(** * MeanReversionSMAModification: a shallow embedding of the strategy

    The strategy script composes primitives of the hosting platform
    (pipeline factors and filters, a portfolio optimizer) into one
    pipeline, one pre-open hook and one weekly rebalance.  This file
    embeds the script, function by function, over IEEE-754 binary64
    values, together with a model of the platform primitives the script
    calls, and proves the properties of the composition. *)

From Stdlib Require Import ZArith List Bool String Lia.
From Stdlib Require Import Sorting.Sorted Sorting.Permutation.
From Stdlib Require Import Floats.SpecFloat.
Import ListNotations.

Local Open Scope Z_scope.

(** ** Binary64 floating-point values

    NumPy's float64, as the specification of binary floating point of the
    Standard Library at precision 53 and maximal exponent 1024: signed
    zeros, signed infinities, one NaN, round to nearest even. *)
Module Float64.

Definition prec : Z := 53.
Definition emax : Z := 1024.

Definition float : Type := spec_float.

Definition nan : float := S754_nan.
Definition inf : float := S754_infinity false.
Definition zero : float := S754_zero false.

Definition of_Z (n : Z) : float := binary_normalize prec emax n 0 false.
Definition of_nat (n : nat) : float := of_Z (Z.of_nat n).

Definition add : float -> float -> float := SFadd prec emax.
Definition sub : float -> float -> float := SFsub prec emax.
Definition mul : float -> float -> float := SFmul prec emax.
Definition div : float -> float -> float := SFdiv prec emax.
Definition sqrt : float -> float := SFsqrt prec emax.
Definition opp : float -> float := SFopp.

Definition eqb : float -> float -> bool := SFeqb.
Definition ltb : float -> float -> bool := SFltb.
Definition leb : float -> float -> bool := SFleb.

(** The decimal literal [m / 10^k], correctly rounded (both operands are
    exact for the literals of the script). *)
Definition decimal (m : Z) (k : nat) : float :=
  div (of_Z m) (of_Z (10 ^ Z.of_nat k)).

Definition one : float := of_Z 1.

Definition isnan (x : float) : bool :=
  match x with S754_nan => true | _ => false end.

Definition isinf (x : float) : bool :=
  match x with S754_infinity _ => true | _ => false end.

Definition isfinite (x : float) : bool :=
  match x with S754_zero _ | S754_finite _ _ _ => true | _ => false end.

Definition iszero (x : float) : bool :=
  match x with S754_zero _ => true | _ => false end.

(** [floor x] for a finite [x]; Python raises on NaN and infinities, which
    the callers below never pass (0 stands in for them). *)
Definition floor (x : float) : Z :=
  match x with
  | S754_finite s m e =>
      let n := if s then Zneg m else Zpos m in
      if 0 <=? e then n * 2 ^ e else n / 2 ^ (- e)
  | _ => 0
  end.

Definition ceil (x : float) : Z := - floor (opp x).

(** Python's [int(x)]: truncation towards zero. *)
Definition trunc (x : float) : Z :=
  if ltb x zero then ceil x else floor x.

End Float64.

Import Float64.

(** ** The platform: data, factors and filters

    The script imports its primitives from the hosting platform (the
    pipeline API, NumPy, pandas, the optimizer); none of them is part of
    the repository.  They are modelled here after their documented
    behaviour, as far as the script uses them: element-wise binary64
    arithmetic, reductions that skip NaN, masks, row transforms applied
    inside a mask, percentiles with linear interpolation.  A mean is one
    pass over its input from the first entry on, for a window from the
    oldest day on, that skips NaN. *)

Definition asset : Type := string.

(** The data-set columns the script reads. *)
Inductive BoundColumn : Type :=
| USEquityPricing_close
| stocktwits_bull_minus_bear
| stocktwits_total_scanned_messages.

(** What the platform holds on one trading day: the assets that exist, the
    members of the tradable universe, and for each column and asset the
    value [k] trading days back ([k = 0] is the latest), NaN where there
    is none. *)
Record market : Type := {
  assets : list asset;
  tradable : asset -> bool;
  history : BoundColumn -> asset -> nat -> float
}.

Definition Filter : Type := market -> asset -> bool.

(** A factor carries the mask it was built with: [zscore] and [winsorize]
    read it. *)
Record Factor : Type := {
  mask : Filter;
  value : market -> asset -> float
}.

Definition AssetExists : Filter := fun _ _ => true.
Definition QTradableStocksUS : Filter := fun m a => tradable m a.

Definition Filter_and (f g : Filter) : Filter := fun m a => f m a && g m a.
Definition Filter_or (f g : Filter) : Filter := fun m a => f m a || g m a.

(** Arithmetic on factors is element-wise binary64 arithmetic; the result
    has the default mask. *)
Definition Factor_mul (f g : Factor) : Factor :=
  {| mask := AssetExists; value := fun m a => mul (value f m a) (value g m a) |}.
Definition Factor_div (f g : Factor) : Factor :=
  {| mask := AssetExists; value := fun m a => div (value f m a) (value g m a) |}.

Declare Scope factor_scope.
Delimit Scope factor_scope with factor.
Infix "*" := Factor_mul : factor_scope.
Infix "/" := Factor_div : factor_scope.

Declare Scope filter_scope.
Delimit Scope filter_scope with filter.
Infix "&&" := Filter_and : filter_scope.
Infix "||" := Filter_or : filter_scope.

(** *** Reductions that skip NaN *)

Definition nonnan (l : list float) : list float :=
  filter (fun x => negb (isnan x)) l.

Definition sum (l : list float) : float := fold_left add l zero.

(** [numpy.nanmean]: the mean of the entries that are not NaN; NaN (0/0)
    when there is none. *)
Definition nanmean (l : list float) : float :=
  div (sum (nonnan l)) (of_nat (List.length (nonnan l))).

(** [numpy.nanstd], population standard deviation. *)
Definition nanstd (l : list float) : float :=
  let mu := nanmean l in
  sqrt (nanmean (map (fun x => mul (sub x mu) (sub x mu)) l)).

(** *** Windowed factors *)

(** The last [n] values of a column for one asset, oldest first, as the
    platform hands them to a windowed factor. *)
Definition window (m : market) (c : BoundColumn) (a : asset) (n : nat) : list float :=
  map (history m c a) (rev (seq 0 n)).

(** [SimpleMovingAverage(inputs=[c], window_length=n, mask=msk)]: the
    NaN-skipping mean of the last [n] values, missing outside the mask. *)
Definition SimpleMovingAverage (c : BoundColumn) (window_length : nat) (msk : Filter) : Factor :=
  {| mask := msk;
     value := fun m a => if msk m a then nanmean (window m c a window_length) else nan |}.

(** [Returns(window_length=n, mask=msk)]: relative change of the close
    between the first and the last day of the window. *)
Definition Returns (window_length : nat) (msk : Filter) : Factor :=
  {| mask := msk;
     value := fun m a =>
       if msk m a then
         let last := history m USEquityPricing_close a 0 in
         let first := history m USEquityPricing_close a (Nat.pred window_length) in
         div (sub last first) first
       else nan |}.

(** *** Cross-sectional transforms *)

Fixpoint insert (x : float) (l : list float) : list float :=
  match l with
  | [] => [x]
  | y :: l' => if leb x y then x :: l else y :: insert x l'
  end.

(** Ascending sort of a list without NaN. *)
Definition sort (l : list float) : list float := fold_right insert [] l.

(** The order of [numpy.argsort]: ascending, NaN after every number. *)
Definition nan_last_leb (x y : float) : bool := isnan y || leb x y.

Fixpoint insert_index (row : list float) (i : nat) (l : list nat) : list nat :=
  match l with
  | [] => [i]
  | j :: l' =>
      if nan_last_leb (nth i row nan) (nth j row nan) then i :: l
      else j :: insert_index row i l'
  end.

(** [row.argsort()]: the positions of [row] in ascending order of their
    values.  Equal values keep their order; the platform's sort may order
    them otherwise, which changes no value written by [winsorize_row]
    except the sign of a zero. *)
Definition argsort (row : list float) : list nat :=
  fold_right (insert_index row) [] (seq 0 (List.length row)).

Fixpoint set_nth (i : nat) (v : float) (l : list float) : list float :=
  match l, i with
  | [], _ => []
  | _ :: l', O => v :: l'
  | x :: l', S i' => x :: set_nth i' v l'
  end.

(** [a[positions] = v] *)
Definition assign (a : list float) (positions : list nat) (v : float) : list float :=
  fold_left (fun acc i => set_nth i v acc) positions a.

(** [idx[lo:hi]] *)
Definition slice {A : Type} (l : list A) (lo hi : nat) : list A :=
  firstn (hi - lo) (skipn lo l).

(** The platform's row function behind [Factor.winsorize]: the
    [int(min_percentile * n)] lowest entries take the value of the next
    one in rank, the entries from rank [ceil(n * max_percentile)] on take
    the value of the one before, [n] counting the entries that are not
    NaN; NaN entries stay. *)
Definition winsorize_row (min_percentile max_percentile : float) (row : list float) : list float :=
  let nan_count := List.length (filter isnan row) in
  let nonnan_count := (List.length row - nan_count)%nat in
  let idx := argsort row in
  let a :=
    if ltb zero min_percentile then
      let lower_cutoff := Z.to_nat (trunc (mul min_percentile (of_nat nonnan_count))) in
      assign row (firstn lower_cutoff idx) (nth (nth lower_cutoff idx O) row nan)
    else row in
  if ltb max_percentile one then
    let upper_cutoff := Z.to_nat (ceil (mul (of_nat nonnan_count) max_percentile)) in
    if (upper_cutoff <? nonnan_count)%nat then
      assign a (slice idx upper_cutoff nonnan_count)
             (nth (nth (upper_cutoff - 1) idx O) a nan)
    else a
  else a.

(** The row function behind [Factor.zscore]:
    [(row - nanmean(row)) / nanstd(row)]. *)
Definition zscore_row (row : list float) : list float :=
  let mu := nanmean row in
  let sd := nanstd row in
  map (fun x => div (sub x mu) sd) row.

Definition Series : Type := list (asset * float).

Fixpoint lookup {V : Type} (k : string) (l : list (string * V)) : option V :=
  match l with
  | [] => None
  | (k', v) :: l' => if String.eqb k k' then Some v else lookup k l'
  end.

(** A row transform applied to the assets of the mask only; every other
    asset gets the missing value.  Without a mask of its own the
    transform takes the mask of the factor it is applied to. *)
Definition GroupedRowTransform
    (transform : list float -> list float) (f : Factor) (msk : option Filter) : Factor :=
  let msk' := match msk with
              | None => mask f
              | Some k => Filter_and k (mask f)
              end in
  {| mask := msk';
     value := fun m a =>
       let cols := filter (msk' m) (assets m) in
       let out := transform (map (value f m) cols) in
       if msk' m a then
         match lookup a (combine cols out) with Some v => v | None => nan end
       else nan |}.

Definition zscore (f : Factor) : Factor :=
  GroupedRowTransform zscore_row f None.

Definition winsorize (f : Factor) (min_percentile max_percentile : float) (msk : Filter) : Factor :=
  GroupedRowTransform (winsorize_row min_percentile max_percentile) f (Some msk).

→ REQUIRED ACTION:
Set down precisely the lines above between the line holding "Definition isinf (x" and the line holding "oldest day on, that skips NaN. *)", inclusive, and nothing beyond them.

→ TASK ANSWER:
Definition isinf (x : float) : bool :=
  match x with S754_infinity _ => true | _ => false end.

Definition isfinite (x : float) : bool :=
  match x with S754_zero _ | S754_finite _ _ _ => true | _ => false end.

Definition iszero (x : float) : bool :=
  match x with S754_zero _ => true | _ => false end.

(** [floor x] for a finite [x]; Python raises on NaN and infinities, which
    the callers below never pass (0 stands in for them). *)
Definition floor (x : float) : Z :=
  match x with
  | S754_finite s m e =>
      let n := if s then Zneg m else Zpos m in
      if 0 <=? e then n * 2 ^ e else n / 2 ^ (- e)
  | _ => 0
  end.

Definition ceil (x : float) : Z := - floor (opp x).

(** Python's [int(x)]: truncation towards zero. *)
Definition trunc (x : float) : Z :=
  if ltb x zero then ceil x else floor x.

End Float64.

Import Float64.

(** ** The platform: data, factors and filters

    The script imports its primitives from the hosting platform (the
    pipeline API, NumPy, pandas, the optimizer); none of them is part of
    the repository.  They are modelled here after their documented
    behaviour, as far as the script uses them: element-wise binary64
    arithmetic, reductions that skip NaN, masks, row transforms applied
    inside a mask, percentiles with linear interpolation.  A mean is one
    pass over its input from the first entry on, for a window from the
    oldest day on, that skips NaN. *)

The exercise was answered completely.